Mexico is all of these things and more. A riot of colour, music, art and culture wrapped up like a delectable taco in landscapes that are just as diverse as its experiences – from cactus-strewn deserts, to stunning beaches and jungles where the secrets of ancient civilisations unfold.
At the heart of this complex country are its people – effusive, warm and fiercely independent. This is the nation that elevated Frida Kahlo, a mono-browed, bisexual female artist, to national celebrity status. A nation that casually flips the bird to critics north of the border.
There are two main gateways into Mexico – either through its vibrant and often chaotic capital city, or via its beach resorts. Each offers vastly different experiences, with Mexico City as intense, multifaceted and sophisticated as the resorts are laid-back.
In terms of accessibility, it’s hard to look past Mexico’s most glamorous resort spot – Los Cabos. Located at the tip of the Baja Peninsula (just a two-and-a-half-hour flight away from Los Angeles) Los Cabos is a soft landing into the intoxicating Mexican culture, minus some of the challenges of the less tourist-friendly parts.
Blessed by year-round balmy weather and a dramatically seductive landscape, this is where the desert, dotted with the statuesque saguaro cactus, collides with the Pacific Ocean. The place where Hollywood comes to play. There is a plethora of luxurious resorts to choose from, such as The Cape, a Thompson Hotel and One and Only Palmilla, an old-school classic beloved by billionaires and celebrities.
Of course, it’s impossible to ignore Mexico’s reputation as a dangerous place. Indeed, the drug wars of the past few decades have left an indelible scar on its tourist industry. But while a degree of caution is prudent, visitors to Mexico will be mostly unaffected by its internal battles, with heightened security in public places perhaps the only obvious sign of ongoing issues.
Meanwhile on the Caribbean coast, the resort city of Cancun attracts a different clientele, epitomised by American college students on ‘spring break’ who are intent on partying in bland, all-inclusive resorts. Further south, however, the village of Tulum features more of a sophisticated and bohemian crowd, lured by dazzling white beaches, azure clear water and ‘rustic-chic’ accommodation focusing on wellness and alternative culture.
Dominating the cliffs of Tulum is arguably the most beautiful Mayan temple in all of Mexico. Once you’ve had your fill of archaeology, you can head down to the beach below to cool off. You can also snorkel in dozens of nearby cenotes, natural limestone sinkholes with stunningly clear blue water.
Two hours’ drive north of Cancun is a tiny island touted as the ‘new Tulum’ – the charming Isla Holbox. This is island life at its most idyllic – car-free sandy roads, colourful buildings, hammocks slung over crystalline water, fresh ceviche and margaritas. Hire a golf buggy to explore the 30-kilometre-long island, stopping off at the Yum Balam Nature Reserve to spy a flamboyance of flamingos.
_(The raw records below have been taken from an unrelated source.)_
(* ===== verification/TsSpec.v ===== *)
(** * What [inspect] computes, stated on the list of packets

    The abstract specification of ts-check: every counter and every index list of
    the report is the list of positions whose packet satisfies a predicate on the
    packet and the packets before it.  No scan state is involved. *)

From stdpp Require Import sorting.
From S2P Require Import Prelude PyStr Codec TsCheck.

Local Open Scope Z_scope.

(** ** Positions satisfying a predicate of the prefix and the packet *)

Section positions.
Context {A : Type}.
Implicit Types (f : list A → A → bool) (ps : list A).

Definition holds_at f ps (i : nat) : bool :=
  match ps !! i with Some p => f (take i ps) p | None => false end.
Definition indices f ps : list nat :=
  filter (λ i, holds_at f ps i = true) (seq 0 (length ps)).
Definition positions f ps : list Z := Z.of_nat <$> indices f ps.

Lemma holds_at_snoc f ps p i :
  (i < length ps)%nat → holds_at f (ps ++ [p]) i = holds_at f ps i.
Proof.
  intros Hi. unfold holds_at. rewrite lookup_app_l, take_app_le by lia. done.
Qed.
Lemma holds_at_last f ps p : holds_at f (ps ++ [p]) (length ps) = f ps p.
Proof. unfold holds_at. by rewrite list_lookup_middle, take_app_length. Qed.

Lemma filter_seq_ext (g h : nat → bool) n :
  (∀ i, (i < n)%nat → g i = h i) →
  filter (λ i, g i = true) (seq 0 n) = filter (λ i, h i = true) (seq 0 n).
Proof.
  intros H. assert (∀ l, Forall (λ i, (i < n)%nat) l →
    filter (λ i, g i = true) l = filter (λ i, h i = true) l) as Hl.
  { induction 1 as [|i l Hi _ IH]; [done|]. rewrite !filter_cons, (H i Hi), IH. done. }
  apply Hl, Forall_forall. intros i Hi%elem_of_seq. lia.
Qed.

Lemma indices_snoc f ps p :
  indices f (ps ++ [p]) = indices f ps ++ (if f ps p then [length ps] else []).
Proof.
  unfold indices. rewrite length_app, Nat.add_comm. cbn [length].
  rewrite Nat.add_1_l, seq_S, filter_app. f_equal.
  - apply filter_seq_ext. intros i Hi. by apply holds_at_snoc.
  - rewrite Nat.add_0_l, filter_cons, holds_at_last. by destruct (f ps p).
Qed.

Lemma positions_snoc f ps p :
  positions f (ps ++ [p]) = positions f ps ++ (if f ps p then [lenZ ps] else []).
Proof. unfold positions. rewrite indices_snoc, fmap_app. by destruct (f ps p). Qed.

Lemma positions_nil f : positions f [] = [].
Proof. done. Qed.

Lemma elem_of_positions f ps z :
  z ∈ positions f ps ↔ ∃ i p, z = Z.of_nat i ∧ ps !! i = Some p ∧ f (take i ps) p = true.
Proof.
  unfold positions, indices. rewrite list_elem_of_fmap.
  setoid_rewrite list_elem_of_filter. setoid_rewrite elem_of_seq. unfold holds_at. split.
  - intros (i & -> & Hh & Hi). destruct (ps !! i) eqn:E; [|done]. eauto.
  - intros (i & p & -> & Hp & Hf). exists i. rewrite Hp. split_and!; [done..|lia|].
    apply lookup_lt_Some in Hp. lia.
Qed.

Lemma positions_last f ps p : lenZ ps ∈ positions f (ps ++ [p]) ↔ f ps p = true.
Proof.
  rewrite positions_snoc, elem_of_app, elem_of_positions. split.
  - intros [(i & q & Hi & Hq & _)|H]; [|by destruct (f ps p); set_solver].
    apply lookup_lt_Some in Hq. unfold lenZ in Hi. lia.
  - intros ->. set_solver.
Qed.

Lemma positions_length_le f ps : lenZ (positions f ps) ≤ lenZ ps.
Proof.
  induction ps as [|p ps IH] using rev_ind; [done|].
  rewrite positions_snoc. unfold lenZ in *. rewrite !length_app. cbn.
  destruct (f ps p); cbn; lia.
Qed.

Lemma positions_sorted f ps : StronglySorted Z.lt (positions f ps).
Proof.
  induction ps as [|p ps IH] using rev_ind; [constructor|].
  rewrite positions_snoc. destruct (f ps p); [|by rewrite app_nil_r].
  apply StronglySorted_app. split_and!; [|done|by repeat constructor].
  intros x y (i & q & -> & Hq & _)%elem_of_positions ->%list_elem_of_singleton.
  apply lookup_lt_Some in Hq. unfold lenZ. lia.
Qed.

Lemma positions_ext f g ps :
  (∀ i p, ps !! i = Some p → f (take i ps) p = g (take i ps) p) →
  positions f ps = positions g ps.
Proof.
  intros H. unfold positions, indices. f_equal. apply filter_seq_ext.
  intros i Hi. unfold holds_at. destruct (ps !! i) eqn:E; [by apply H|done].
Qed.
End positions.

(** ** Classification of a packet *)

Inductive verdict := Unsync | Errored | Null | Invalid | Accepted (h : header).

Definition classify (p : bytes) : verdict :=
  if negb (at_ p 0 =? 0x47) then Unsync
  else if negb (Z.land (at_ p 1) 0x80 =? 0) then Errored
  else if pid_of p =? null_pid then Null
  else match adaptation_header p with None => Invalid | Some h => Accepted h end.

Definition is_unsync (p : bytes) := match classify p with Unsync => true | _ => false end.
Definition is_errored (p : bytes) := match classify p with Errored => true | _ => false end.
Definition is_null (p : bytes) := match classify p with Null => true | _ => false end.
Definition is_invalid (p : bytes) := match classify p with Invalid => true | _ => false end.
Definition is_accepted (p : bytes) := match classify p with Accepted _ => true | _ => false end.
(** A packet that ends the trust in adjacency. *)
Definition untrusted (p : bytes) := is_unsync p || is_errored p || is_invalid p.

(** ** History of a PID

    [epoch pre] counts the untrusted packets of a prefix, [last_accepted pid pre] is
    the position of the last accepted packet of the PID. *)

Definition epoch (pre : list bytes) : Z := lenZ (positions (λ _, untrusted) pre).

Definition accepts (pid : Z) (p : bytes) : bool := is_accepted p && (pid_of p =? pid).

Definition last_accepted (pid : Z) (pre : list bytes) : option nat :=
  last (indices (λ _, accepts pid) pre).

(** The packet repeats the counter of the PID's previous accepted packet. *)
Definition repeats (pre : list bytes) (p : bytes) (h : header) : bool :=
  match last_accepted (pid_of p) pre ≫= λ j, pre !! j with
  | Some q => has_payload h && (counter_of p =? counter_of q)
  | None => false
  end.

Inductive mark := Duplicate | Mismatch.

(** A tolerated duplicate: the payload of the PID's previous packet [q] sent again, once,
    with no untrusted packet in between. *)
Definition tolerated (pre : list bytes) (p : bytes) (h : header)
    (j : nat) (q : bytes) (hq : header) : bool :=
  has_payload h && (counter_of p =? counter_of q) && has_payload hq
  && negb (repeats (take j pre) q hq) && (epoch (take j pre) =? epoch pre)
  && equivalent_duplicate q p (has_pcr h).

(** The judgement on an accepted packet [p] preceded by [pre], where [q] is the PID's
    previous accepted packet, at position [j] with header [hq]. *)
Definition judge (pre : list bytes) (p : bytes) (h : header)
    (j : nat) (q : bytes) (hq : header) : option mark :=
  if discontinuity h then None
  else if tolerated pre p h j q hq then Some Duplicate
  else if negb (counter_of p
                =? (counter_of q + (if has_payload h then 1 else 0)) `mod` 16)
  then Some Mismatch
  else None.

Definition mark_of (pre : list bytes) (p : bytes) : option mark :=
  match classify p with
  | Accepted h =>
      j ← last_accepted (pid_of p) pre;
      q ← pre !! j;
      match classify q with Accepted hq => judge pre p h j q hq | _ => None end
  | _ => None
  end.

Definition is_mark (m : mark) (pre : list bytes) (p : bytes) : bool :=
  match mark_of pre p, m with
  | Some Duplicate, Duplicate | Some Mismatch, Mismatch => true
  | _, _ => false
  end.

(** ** Retunes *)

Section retune.
Context (bs : list Z).

(** The boundaries crossed by the first [n] packets and the position where the
    last segment starts. *)
Definition crossed (n : nat) : list Z := filter (λ c, c < Z.of_nat n) bs.
Definition segment_start (n : nat) : nat := from_option Z.to_nat 0%nat (last (crossed n)).

Definition carries (pid : Z) (p : bytes) : bool := negb (is_unsync p) && (pid_of p =? pid).

(** The first packet of its PID after a retune. *)
Definition retune_first (pre : list bytes) (p : bytes) : bool :=
  let n := S (length pre) in
  negb (is_unsync p) && negb (pid_of p =? null_pid)
  && negb (bool_decide (crossed n = []))
  && negb (existsb (carries (pid_of p)) (drop (segment_start n) pre)).
End retune.

(** ** Continuity errors

    A mismatch at an excluded position is recorded as excused, not as an error. *)
Section errors.
Context (excluded_cc : gset Z) (bs : list Z).

Definition excluded (pre : list bytes) (p : bytes) : bool :=
  bool_decide (lenZ pre ∈ excluded_cc) || retune_first bs pre p.
Definition cc_error (pre : list bytes) (p : bytes) : bool :=
  is_mark Mismatch pre p && negb (excluded pre p).
Definition cc_excused (pre : list bytes) (p : bytes) : bool :=
  is_mark Mismatch pre p && excluded pre p.
End errors.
Or brave a bumpy boat ride to swim with whale sharks, which congregate in nearby waters between June and September.
For a more traditional and authentic taste of Mexican life, head inland to one of the many colonial villages designated ‘pueblo magico’ – magical towns. The silver city of Taxco, for instance, is a perfectly preserved slice of colonial history. Then there is the gorgeous enclave of Valle de Bravo, located just 90 minutes from Mexico City, which offers adventure activities including horse riding through pine forests and paragliding above sparkling Lake Avandaro.
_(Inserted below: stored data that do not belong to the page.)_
(** C9. A continuity error is reported at packet [i] exactly when the packet is
    trusted and not a flagged discontinuity, its PID has a previous trusted packet,
    the counter is not the expected one modulo 16, the packet is not a tolerated
    duplicate, and the position is neither excluded nor first after a retune. *)
Theorem continuity_error_iff (path : str) (data : bytes) (ex : gset Z) (bs : list Z)
    (null_path f : option str) (r : report) (i : nat)
    (Hbs : valid_boundaries bs) (Hr : inspect path data ex bs null_path = Some (r, f)) :
  let ps := packets_of data in
  Z.of_nat i ∈ r_continuity_error_indices r ↔
  ∃ p h j q hq, ps !! i = Some p ∧ classify p = Accepted h
    ∧ previous_packet ps i (pid_of p) j q hq ∧ discontinuity h = false
    ∧ counter_of p ≠ (counter_of q + (if has_payload h then 1 else 0)) `mod` 16
    ∧ tolerated (take i ps) p h j q hq = false
    ∧ (Z.of_nat i ∉ ex) ∧ retune_first bs (take i ps) p = false.
Proof.
  cbv zeta. destruct (inspect_spec path data ex bs null_path Hbs) as (r' & f' & E & Hs).
  rewrite Hr in E. injection E as <- <-.
  destruct Hs as (_&_&_&_&_&_&_&_&_&_&_&_&->&_). rewrite elem_of_positions.
  assert (∀ p, packets_of data !! i = Some p → lenZ (take i (packets_of data)) = Z.of_nat i) as Hlen.
  { intros p Hp%lookup_lt_Some. unfold lenZ. rewrite length_take. lia. }
  split.
  - intros (i' & p & ->%(inj Z.of_nat) & Hp & He). unfold cc_error, is_mark in He.
    destruct (mark_of _ p) as [[]|] eqn:Em; try done. cbn in He.
    unfold excluded in He. bool_prop.
    apply mark_of_Some in Em as (h & j & q & hq & Hc & Hprev & Hj); [|done].
    unfold judge in Hj. destruct (discontinuity h) eqn:?; [done|].
    destruct (tolerated _ _ _ _ _ _) eqn:?; [done|].
    destruct (negb _) eqn:?; [|done]. bool_prop.
    exists p, h, j, q, hq. rewrite (Hlen p Hp) in *. by split_and!.
  - intros (p & h & j & q & hq & Hp & Hc & Hprev & Hd & Hcnt & Htol & Hex & Hrt).
    exists i, p. split_and!; [done|done|]. unfold cc_error, is_mark.
    rewrite (proj2 (mark_of_Some _ i p Mismatch Hp)).
    + unfold excluded. rewrite (Hlen p Hp), Hrt, bool_decide_eq_false_2 by done. done.
    + exists h, j, q, hq. split_and!; [done..|]. unfold judge. rewrite Hd, Htol.
      apply Z.eqb_neq in Hcnt. by rewrite Hcnt.
Qed.

Lemma continuity_error_iff_witness :
  valid_boundaries [] ∧
  ∃ r f, inspect (u "a.ts") sample_stream ∅ [] None = Some (r, f) ∧
    let ps := packets_of sample_stream in
    Z.of_nat 4 ∈ r_continuity_error_indices r ↔
    ∃ p h j q hq, ps !! 4%nat = Some p ∧ classify p = Accepted h
      ∧ previous_packet ps 4 (pid_of p) j q hq ∧ discontinuity h = false
      ∧ counter_of p ≠ (counter_of q + (if has_payload h then 1 else 0)) `mod` 16
      ∧ tolerated (take 4 ps) p h j q hq = false
      ∧ (Z.of_nat 4 ∉ (∅ : gset Z)) ∧ retune_first [] (take 4 ps) p = false.
Proof.
  assert (valid_boundaries []) as Hbs by (split; constructor). split; [done|].
  destruct (inspect_spec (u "a.ts") sample_stream ∅ [] None Hbs) as (r & f & E & _).
  exists r, f. split; [exact E|].
  apply (continuity_error_iff (u "a.ts") sample_stream ∅ [] None f r 4 Hbs E).
Defined.

(** A packet that continues its PID's counter sequence. *)
Definition continues (ps : list bytes) : Prop :=
  ∀ i p h j q hq, ps !! i = Some p → classify p = Accepted h →
    previous_packet ps i (pid_of p) j q hq →
    discontinuity h = true ∨
    counter_of p = (counter_of q + (if has_payload h then 1 else 0)) `mod` 16.
(* ===== verification/PyFloat.v ===== *)
(** * Python's [float]: decimal literals, [repr] and exact comparison

    A [float] is a binary64 value ([SpecFloat]).  [float_of_decimal] is the correctly
    rounded value of a decimal literal, [float_repr] the shortest decimal that reads
    back as the value, and [num] the exact number an [int], [bool] or [float] denotes,
    by which Python compares them. *)

From Stdlib Require Import Floats.SpecFloat.
From S2P Require Import Prelude PyStr Codec.

Local Open Scope Z_scope.

Abbreviation float := spec_float.

Definition prec : Z := 53.
Definition emax : Z := 1024.

(** Number of decimal digits of a positive integer. *)
Definition num_digits (m : Z) : Z := lenZ (dec_Z m).

Definition set_sign (neg : bool) (f : float) : float := if neg then SFopp f else f.

(** The binary64 value nearest to [m * 10^e10] ([m] non-negative).  For a negative
    exponent the quotient is computed to more bits than the precision, with a sticky
    last bit, so that rounding it is rounding the exact value. *)
Definition float_of_decimal (neg : bool) (m e10 : Z) : float :=
  set_sign neg
    (if m =? 0 then S754_zero false
     else if 310 <? e10 then S754_infinity false
     else if e10 + num_digits m <? -330 then S754_zero false
     else if 0 <=? e10 then binary_normalize prec emax (m * 10 ^ e10) 0 false
     else
       let d := 10 ^ (- e10) in
       let k := Z.max 0 (prec + 3 + Z.log2 d - Z.log2 m) in
       let q := m * 2 ^ k / d in
       let sticky := if (m * 2 ^ k) `mod` d =? 0 then 0 else 1 in
       binary_normalize prec emax (2 * q + sticky) (- k - 1) false).

(** Round half to even of [n / d], [d] positive. *)
Definition div_half_even (n d : Z) : Z :=
  let q := n / d in
  let r := n `mod` d in
  if 2 * r <? d then q
  else if d <? 2 * r then q + 1
  else if Z.even q then q else q + 1.

(** [m * 2^e] scaled by [10^(-k)] and rounded to an integer. *)
Definition scaled (m e k : Z) : Z :=
  div_half_even (m * 2 ^ Z.max e 0 * 10 ^ Z.max (- k) 0)
                (2 ^ Z.max (- e) 0 * 10 ^ Z.max k 0).

(** The decimal point position of [m * 2^e]: least [p] with [m * 2^e < 10^p], searched
    upwards from a lower bound. *)
Fixpoint decpt_go (fuel : nat) (m e p : Z) : Z :=
  match fuel with
  | O => p
  | S fuel =>
      if m * 2 ^ Z.max e 0 * 10 ^ Z.max (- p) 0 <? 2 ^ Z.max (- e) 0 * 10 ^ Z.max p 0
      then p else decpt_go fuel m e (p + 1)
  end.
Definition decpt (m e : Z) : Z :=
  decpt_go 8 m e ((Z.log2 m + e) * 30103 / 100000 - 1).

(** The shortest digits that read back as the value, with the exponent. *)
Fixpoint shortest_go (fuel : nat) (n : Z) (f : float) (m e p : Z) : Z * Z :=
  let k := p - n in
  let d := scaled m e k in
  match fuel with
  | O => (d, k)
  | S fuel =>
      if SFeqb (float_of_decimal false d k) f then (d, k)
      else shortest_go fuel (n + 1) f m e p
  end.

Fixpoint strip_zeros (fuel : nat) (d k : Z) : Z * Z :=
  match fuel with
  | O => (d, k)
  | S fuel => if d `mod` 10 =? 0 then strip_zeros fuel (d / 10) (k + 1) else (d, k)
  end.

Definition pad2 (z : Z) : str := if z <? 10 then u "0" ++ dec_Z z else dec_Z z.

(** [float.__repr__] of a positive finite value. *)
Definition repr_positive (f : float) (m e : Z) : str :=
  let '(d, k) := shortest_go 16 1 f m e (decpt m e) in
  let '(d, k) := strip_zeros 17 d k in
  let digits := dec_Z d in
  let n := lenZ digits in
  let point := n + k in
  if (point <=? -4) || (16 <? point) then
    let mant := if n =? 1 then digits
                else takeZ 1 digits ++ u "." ++ dropZ 1 digits in
    let x := point - 1 in
    mant ++ u "e" ++ (if x <? 0 then u "-" else u "+") ++ pad2 (Z.abs x)
  else if point <=? 0 then u "0." ++ replicate (Z.to_nat (- point)) 48%N ++ digits
  else if n <=? point then digits ++ replicate (Z.to_nat (point - n)) 48%N ++ u ".0"
  else takeZ point digits ++ u "." ++ dropZ point digits.

(** As [json.dumps] writes a float. *)
Definition float_repr (f : float) : str :=
  match f with
  | S754_zero s => if s then u "-0.0" else u "0.0"
  | S754_infinity s => if s then u "-Infinity" else u "Infinity"
  | S754_nan => u "NaN"
  | S754_finite s m e => (if s then u "-" else []) ++ repr_positive (S754_finite false m e) (Zpos m) e
  end.

(** ** The number a value denotes *)

(** [Fin n k] is [n / 2^k]. *)
Inductive num := Fin (n k : Z) | Inf (neg : bool) | NotANumber.

Definition num_of_float (f : float) : num :=
  match f with
  | S754_zero _ => Fin 0 0
  | S754_infinity s => Inf s
  | S754_nan => NotANumber
  | S754_finite s m e =>
      Fin ((if s then Zneg m else Zpos m) * 2 ^ Z.max e 0) (Z.max (- e) 0)
  end.

Definition num_eqb (a c : num) : bool :=
  match a, c with
  | Fin n1 k1, Fin n2 k2 => n1 * 2 ^ k2 =? n2 * 2 ^ k1
  | Inf s1, Inf s2 => Bool.eqb s1 s2
  | _, _ => false
  end.

Example repr_tests :
  float_repr (float_of_decimal false 1 (-1)) = u "0.1"
  ∧ float_repr (float_of_decimal true 15 (-1)) = u "-1.5"
  ∧ float_repr (float_of_decimal false 1 16) = u "1e+16"
  ∧ float_repr (float_of_decimal false 1 (-5)) = u "1e-05"
  ∧ float_repr (float_of_decimal false 2 0) = u "2.0"
  ∧ float_repr (float_of_decimal false 17976931348623157 292) = u "1.7976931348623157e+308"
  ∧ float_repr (float_of_decimal false 5 (-324)) = u "5e-324"
  ∧ float_of_decimal false 1 309 = S754_infinity false.
Proof. vm_compute. repeat split. Qed.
The jewel in Mexico’s crown, however, is its capital – one of the most exciting and intriguing cities in the world, in my opinion. Heaving with humanity and weighted with history, Mexico City is a cultural paragon with great food, fabulous nightlife, lovely parks, world-class art museums and bargain shopping. Prepare to be surprised – this is a big city with heart and soul.